03 novembre 2010

Le couillon de 7 heures

Mon retour était pourtant bien engagé. D’habitude, quand je rentre de Bretagne à Paris, c’est un dimanche après midi après un seul jour de repos… qui se termine généralement à une heure du matin au 1880 Café…

Hier, frais et rose, j’ai quitté Loudéac à 13h, pensant bien restituer la voiture vers 17h30 et me pointer à la Comète vers 18 heures, après avoir déposé les armes à la maison. J’étais d’ailleurs pressé d’arriver pour élucider un mystère.

Le vieux Joël m’avait laissé un message sur mon répondeur, la veille (lundi soir, 1er novembre) : « Bordel, rappelle moi, la Comète est fermée et la terrasse est sortie. » Je l’avais rappelé et il m’avait fait part de son inquiétude. J’en avais conclu que la Comète n’avait pas ouvert ce jour férié mais que les zozos chargés de sortir la terrasse l’avaient fait quand même. J’ai envoyé un SMS au patron ne pouvant faire plus.

C’est hier soir, en arrivant à 20 heures à la Comète, que j’en ai eu confirmation.

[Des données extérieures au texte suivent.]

Lemma scan_dir_spec xs l d :
  Forall (fun x => seg_ok x.1 /\ no_record x.2) xs -> Forall (settled d) xs ->
  om_sorted (index_of (l ++ map fst xs)) -> fate d = [] -> om_sorted (files d) ->
  exists d', scan_dir (map (fun x => sfirst x.1) xs) (index_of l) (sizes_of l) d
             = (d', Ok (index_of (l ++ map fst xs), sizes_of (l ++ map fst xs)))
    /\ fate d' = [] /\ om_sorted (files d') /\ Forall (clean d') (map fst xs)
    /\ (forall k, k ∉ map (fun x => sfirst x.1) xs -> om_lookup k (files d') = om_lookup k (files d)).
Proof.
  revert l d. induction xs as [|[sg junk] xs IH]; intros l d Hok Hse Hso Hf Hfs; cbn [map scan_dir fst].
  { exists d. rewrite app_nil_r. by repeat split. }
  apply Forall_cons in Hok as [[Hsg Hno] Hok]. apply Forall_cons in Hse as [Hk Hse]. cbn [fst snd map] in *.
  destruct (recover_settled d sg junk Hsg Hno Hf Hfs Hk) as (d1 & rep & -> & Hf1 & Hs1 & Hcl & Ho1).
  rewrite Hcl. cbn [fdata].
  assert (Hl : Forall (fun k => k < sfirst sg) (map sfirst l)).
  { rewrite <- om_keys_index. apply Forall_forall. intros k Hin. unfold om_sorted in Hso.
    rewrite index_of_app in Hso. unfold om_keys in Hso. rewrite map_app in Hso.
    eapply (StronglySorted_app_1_elem_of Z.lt); [exact Hso|exact Hin|]. cbn. by left. }
  rewrite (index_insert_last l sg Hl), (sizes_insert_last l sg Hl).
  assert (Hne : sfirst sg ∉ map (fun x => sfirst x.1) xs).
  { rewrite index_of_app in Hso. unfold om_sorted, om_keys in Hso. rewrite map_app in Hso.
    apply StronglySorted_app_1_r in Hso. cbn in Hso. apply StronglySorted_inv in Hso as [_ Hlt].
    rewrite Forall_forall in Hlt. intros Hin. enough (sfirst sg < sfirst sg) by lia. apply Hlt.
    unfold index_of. rewrite !map_map. done. }
  assert (Hse1 : Forall (settled d1) xs).
  { rewrite Forall_forall in Hse |- *. intros x Hx. unfold settled. rewrite Ho1; [by apply Hse|].
    intros E. apply Hne. rewrite <- E. apply list_elem_of_fmap. eauto. }
  destruct (IH (l ++ [sg]) d1 Hok Hse1) as (d' & E & Hf' & Hs' & Hc' & Ho'); try done.
  { by rewrite <- app_assoc. }
  exists d'. rewrite E, <- !app_assoc. split; [done|]. split; [done|]. split; [done|]. split.
  - constructor; [|done]. unfold clean. rewrite Ho' by done. exact Hcl.
  - intros k Hk'. apply not_elem_of_cons in Hk' as [Hk1 Hk2]. rewrite Ho' by done. by apply Ho1.
Qed.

20 heures… 6h45 de route pour faire 440 km (plus quinze minutes pour rendre la voiture et rentrer à Bicêtre). J’ai déjà fait mieux. En fait, je n’ai quasiment jamais fait autant sauf il y a une dizaine d’années quand la neige avec bloqué l’A10, un dimanche soir, juste après le péage.

Le pire est que je suis arrivé au péage de la Gravelle « dans les temps », vers 16h30.

Il m’a ensuite fallu 2h15 pour rejoindre la Place d’Italie (autoroute complètement bouchée des Ulis à Massy puis l’entrée de Paris par l’A6b).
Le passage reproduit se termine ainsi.